━━━ Input for this task
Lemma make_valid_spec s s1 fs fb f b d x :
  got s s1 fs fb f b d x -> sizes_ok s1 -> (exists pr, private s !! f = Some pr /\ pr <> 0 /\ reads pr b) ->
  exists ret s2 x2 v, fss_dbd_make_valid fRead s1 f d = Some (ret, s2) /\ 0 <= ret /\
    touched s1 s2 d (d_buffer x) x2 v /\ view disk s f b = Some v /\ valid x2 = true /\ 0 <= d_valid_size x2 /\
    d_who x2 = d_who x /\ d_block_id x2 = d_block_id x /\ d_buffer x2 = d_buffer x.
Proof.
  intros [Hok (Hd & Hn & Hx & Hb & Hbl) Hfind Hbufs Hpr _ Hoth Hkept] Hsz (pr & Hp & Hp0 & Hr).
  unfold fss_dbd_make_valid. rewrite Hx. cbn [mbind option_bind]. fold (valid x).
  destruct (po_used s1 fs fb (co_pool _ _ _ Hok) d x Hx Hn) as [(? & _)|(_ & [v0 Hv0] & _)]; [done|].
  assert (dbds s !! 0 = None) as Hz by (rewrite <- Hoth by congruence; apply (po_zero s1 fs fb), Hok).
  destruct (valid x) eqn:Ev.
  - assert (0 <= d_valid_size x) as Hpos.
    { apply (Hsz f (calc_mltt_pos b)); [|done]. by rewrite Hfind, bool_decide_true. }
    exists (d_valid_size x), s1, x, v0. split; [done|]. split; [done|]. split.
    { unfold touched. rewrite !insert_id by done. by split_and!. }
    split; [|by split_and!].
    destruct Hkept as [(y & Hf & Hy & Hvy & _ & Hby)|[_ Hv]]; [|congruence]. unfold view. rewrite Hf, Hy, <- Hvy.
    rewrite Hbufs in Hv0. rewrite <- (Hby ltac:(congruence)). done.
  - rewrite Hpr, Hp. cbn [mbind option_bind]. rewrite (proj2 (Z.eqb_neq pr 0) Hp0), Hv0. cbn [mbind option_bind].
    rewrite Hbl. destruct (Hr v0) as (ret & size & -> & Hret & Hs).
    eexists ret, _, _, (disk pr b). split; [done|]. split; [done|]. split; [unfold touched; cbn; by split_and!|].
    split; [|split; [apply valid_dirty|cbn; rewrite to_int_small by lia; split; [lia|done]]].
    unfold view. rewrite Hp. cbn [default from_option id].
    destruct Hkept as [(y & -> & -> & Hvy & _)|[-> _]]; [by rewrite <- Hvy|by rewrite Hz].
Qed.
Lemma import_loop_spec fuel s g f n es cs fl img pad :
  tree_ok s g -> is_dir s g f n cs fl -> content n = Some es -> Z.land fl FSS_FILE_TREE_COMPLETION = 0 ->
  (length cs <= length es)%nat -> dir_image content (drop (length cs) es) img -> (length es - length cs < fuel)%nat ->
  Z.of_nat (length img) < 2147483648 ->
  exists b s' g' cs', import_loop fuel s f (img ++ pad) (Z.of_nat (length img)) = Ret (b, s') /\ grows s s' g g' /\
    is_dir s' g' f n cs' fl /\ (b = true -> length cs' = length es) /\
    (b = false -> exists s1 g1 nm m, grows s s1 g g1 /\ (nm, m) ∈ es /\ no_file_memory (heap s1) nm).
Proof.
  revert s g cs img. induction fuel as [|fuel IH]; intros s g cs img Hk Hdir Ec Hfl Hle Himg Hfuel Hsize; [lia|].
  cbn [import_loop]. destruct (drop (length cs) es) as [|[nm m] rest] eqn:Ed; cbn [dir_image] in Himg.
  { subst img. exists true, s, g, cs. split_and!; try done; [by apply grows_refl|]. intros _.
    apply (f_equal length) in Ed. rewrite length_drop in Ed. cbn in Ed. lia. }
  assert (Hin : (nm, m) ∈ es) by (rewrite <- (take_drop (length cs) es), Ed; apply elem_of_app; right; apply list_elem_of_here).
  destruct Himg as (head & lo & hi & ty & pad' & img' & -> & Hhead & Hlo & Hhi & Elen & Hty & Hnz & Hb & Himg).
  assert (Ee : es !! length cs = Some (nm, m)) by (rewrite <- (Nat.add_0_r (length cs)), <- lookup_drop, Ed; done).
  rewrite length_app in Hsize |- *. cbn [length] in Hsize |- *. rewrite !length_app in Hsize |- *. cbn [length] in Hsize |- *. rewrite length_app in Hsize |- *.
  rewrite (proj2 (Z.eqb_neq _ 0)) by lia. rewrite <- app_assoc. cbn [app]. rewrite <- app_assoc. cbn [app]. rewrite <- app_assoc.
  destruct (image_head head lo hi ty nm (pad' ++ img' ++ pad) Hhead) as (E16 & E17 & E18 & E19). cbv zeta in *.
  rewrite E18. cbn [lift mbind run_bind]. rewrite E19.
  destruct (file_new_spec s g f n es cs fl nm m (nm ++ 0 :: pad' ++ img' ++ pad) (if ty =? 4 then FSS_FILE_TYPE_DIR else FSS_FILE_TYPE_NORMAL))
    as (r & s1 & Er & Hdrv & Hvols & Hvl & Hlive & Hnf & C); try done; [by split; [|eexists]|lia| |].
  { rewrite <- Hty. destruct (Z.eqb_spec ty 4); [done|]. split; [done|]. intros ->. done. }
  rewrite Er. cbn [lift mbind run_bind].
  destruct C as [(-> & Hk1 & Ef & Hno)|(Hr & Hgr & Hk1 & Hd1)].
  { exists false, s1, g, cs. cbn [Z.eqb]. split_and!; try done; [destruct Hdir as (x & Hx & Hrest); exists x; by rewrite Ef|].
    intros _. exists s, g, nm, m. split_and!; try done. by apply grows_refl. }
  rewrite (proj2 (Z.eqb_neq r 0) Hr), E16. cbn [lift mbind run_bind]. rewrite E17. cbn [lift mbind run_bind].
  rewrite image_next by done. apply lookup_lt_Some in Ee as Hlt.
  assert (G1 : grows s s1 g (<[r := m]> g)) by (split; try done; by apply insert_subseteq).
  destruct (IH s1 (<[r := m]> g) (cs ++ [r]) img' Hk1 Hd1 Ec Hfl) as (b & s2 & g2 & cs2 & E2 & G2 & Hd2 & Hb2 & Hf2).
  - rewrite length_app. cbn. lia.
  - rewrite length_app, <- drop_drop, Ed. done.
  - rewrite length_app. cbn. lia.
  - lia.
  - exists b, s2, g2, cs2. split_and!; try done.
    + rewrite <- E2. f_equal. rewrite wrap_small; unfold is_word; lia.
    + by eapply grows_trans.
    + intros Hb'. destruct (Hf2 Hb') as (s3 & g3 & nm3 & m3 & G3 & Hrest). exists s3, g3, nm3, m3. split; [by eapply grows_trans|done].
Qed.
━━━━━━
What is expected: An exact restatement of the data is required.

Response below:
Lemma make_valid_spec s s1 fs fb f b d x :
  got s s1 fs fb f b d x -> sizes_ok s1 -> (exists pr, private s !! f = Some pr /\ pr <> 0 /\ reads pr b) ->
  exists ret s2 x2 v, fss_dbd_make_valid fRead s1 f d = Some (ret, s2) /\ 0 <= ret /\
    touched s1 s2 d (d_buffer x) x2 v /\ view disk s f b = Some v /\ valid x2 = true /\ 0 <= d_valid_size x2 /\
    d_who x2 = d_who x /\ d_block_id x2 = d_block_id x /\ d_buffer x2 = d_buffer x.
Proof.
  intros [Hok (Hd & Hn & Hx & Hb & Hbl) Hfind Hbufs Hpr _ Hoth Hkept] Hsz (pr & Hp & Hp0 & Hr).
  unfold fss_dbd_make_valid. rewrite Hx. cbn [mbind option_bind]. fold (valid x).
  destruct (po_used s1 fs fb (co_pool _ _ _ Hok) d x Hx Hn) as [(? & _)|(_ & [v0 Hv0] & _)]; [done|].
  assert (dbds s !! 0 = None) as Hz by (rewrite <- Hoth by congruence; apply (po_zero s1 fs fb), Hok).
  destruct (valid x) eqn:Ev.
  - assert (0 <= d_valid_size x) as Hpos.
    { apply (Hsz f (calc_mltt_pos b)); [|done]. by rewrite Hfind, bool_decide_true. }
    exists (d_valid_size x), s1, x, v0. split; [done|]. split; [done|]. split.
    { unfold touched. rewrite !insert_id by done. by split_and!. }
    split; [|by split_and!].
    destruct Hkept as [(y & Hf & Hy & Hvy & _ & Hby)|[_ Hv]]; [|congruence]. unfold view. rewrite Hf, Hy, <- Hvy.
    rewrite Hbufs in Hv0. rewrite <- (Hby ltac:(congruence)). done.
  - rewrite Hpr, Hp. cbn [mbind option_bind]. rewrite (proj2 (Z.eqb_neq pr 0) Hp0), Hv0. cbn [mbind option_bind].
    rewrite Hbl. destruct (Hr v0) as (ret & size & -> & Hret & Hs).
    eexists ret, _, _, (disk pr b). split; [done|]. split; [done|]. split; [unfold touched; cbn; by split_and!|].
    split; [|split; [apply valid_dirty|cbn; rewrite to_int_small by lia; split; [lia|done]]].
    unfold view. rewrite Hp. cbn [default from_option id].
    destruct Hkept as [(y & -> & -> & Hvy & _)|[-> _]]; [by rewrite <- Hvy|by rewrite Hz].
Qed.
Lemma import_loop_spec fuel s g f n es cs fl img pad :
  tree_ok s g -> is_dir s g f n cs fl -> content n = Some es -> Z.land fl FSS_FILE_TREE_COMPLETION = 0 ->
  (length cs <= length es)%nat -> dir_image content (drop (length cs) es) img -> (length es - length cs < fuel)%nat ->
  Z.of_nat (length img) < 2147483648 ->
  exists b s' g' cs', import_loop fuel s f (img ++ pad) (Z.of_nat (length img)) = Ret (b, s') /\ grows s s' g g' /\
    is_dir s' g' f n cs' fl /\ (b = true -> length cs' = length es) /\
    (b = false -> exists s1 g1 nm m, grows s s1 g g1 /\ (nm, m) ∈ es /\ no_file_memory (heap s1) nm).
Proof.
  revert s g cs img. induction fuel as [|fuel IH]; intros s g cs img Hk Hdir Ec Hfl Hle Himg Hfuel Hsize; [lia|].
  cbn [import_loop]. destruct (drop (length cs) es) as [|[nm m] rest] eqn:Ed; cbn [dir_image] in Himg.
  { subst img. exists true, s, g, cs. split_and!; try done; [by apply grows_refl|]. intros _.
    apply (f_equal length) in Ed. rewrite length_drop in Ed. cbn in Ed. lia. }
  assert (Hin : (nm, m) ∈ es) by (rewrite <- (take_drop (length cs) es), Ed; apply elem_of_app; right; apply list_elem_of_here).
  destruct Himg as (head & lo & hi & ty & pad' & img' & -> & Hhead & Hlo & Hhi & Elen & Hty & Hnz & Hb & Himg).
  assert (Ee : es !! length cs = Some (nm, m)) by (rewrite <- (Nat.add_0_r (length cs)), <- lookup_drop, Ed; done).
  rewrite length_app in Hsize |- *. cbn [length] in Hsize |- *. rewrite !length_app in Hsize |- *. cbn [length] in Hsize |- *. rewrite length_app in Hsize |- *.
  rewrite (proj2 (Z.eqb_neq _ 0)) by lia. rewrite <- app_assoc. cbn [app]. rewrite <- app_assoc. cbn [app]. rewrite <- app_assoc.
  destruct (image_head head lo hi ty nm (pad' ++ img' ++ pad) Hhead) as (E16 & E17 & E18 & E19). cbv zeta in *.
  rewrite E18. cbn [lift mbind run_bind]. rewrite E19.
  destruct (file_new_spec s g f n es cs fl nm m (nm ++ 0 :: pad' ++ img' ++ pad) (if ty =? 4 then FSS_FILE_TYPE_DIR else FSS_FILE_TYPE_NORMAL))
    as (r & s1 & Er & Hdrv & Hvols & Hvl & Hlive & Hnf & C); try done; [by split; [|eexists]|lia| |].
  { rewrite <- Hty. destruct (Z.eqb_spec ty 4); [done|]. split; [done|]. intros ->. done. }
  rewrite Er. cbn [lift mbind run_bind].
  destruct C as [(-> & Hk1 & Ef & Hno)|(Hr & Hgr & Hk1 & Hd1)].
  { exists false, s1, g, cs. cbn [Z.eqb]. split_and!; try done; [destruct Hdir as (x & Hx & Hrest); exists x; by rewrite Ef|].
    intros _. exists s, g, nm, m. split_and!; try done. by apply grows_refl. }
  rewrite (proj2 (Z.eqb_neq r 0) Hr), E16. cbn [lift mbind run_bind]. rewrite E17. cbn [lift mbind run_bind].
  rewrite image_next by done. apply lookup_lt_Some in Ee as Hlt.
  assert (G1 : grows s s1 g (<[r := m]> g)) by (split; try done; by apply insert_subseteq).
  destruct (IH s1 (<[r := m]> g) (cs ++ [r]) img' Hk1 Hd1 Ec Hfl) as (b & s2 & g2 & cs2 & E2 & G2 & Hd2 & Hb2 & Hf2).
  - rewrite length_app. cbn. lia.
  - rewrite length_app, <- drop_drop, Ed. done.
  - rewrite length_app. cbn. lia.
  - lia.
  - exists b, s2, g2, cs2. split_and!; try done.
    + rewrite <- E2. f_equal. rewrite wrap_small; unfold is_word; lia.
    + by eapply grows_trans.
    + intros Hb'. destruct (Hf2 Hb') as (s3 & g3 & nm3 & m3 & G3 & Hrest). exists s3, g3, nm3, m3. split; [by eapply grows_trans|done].
Qed.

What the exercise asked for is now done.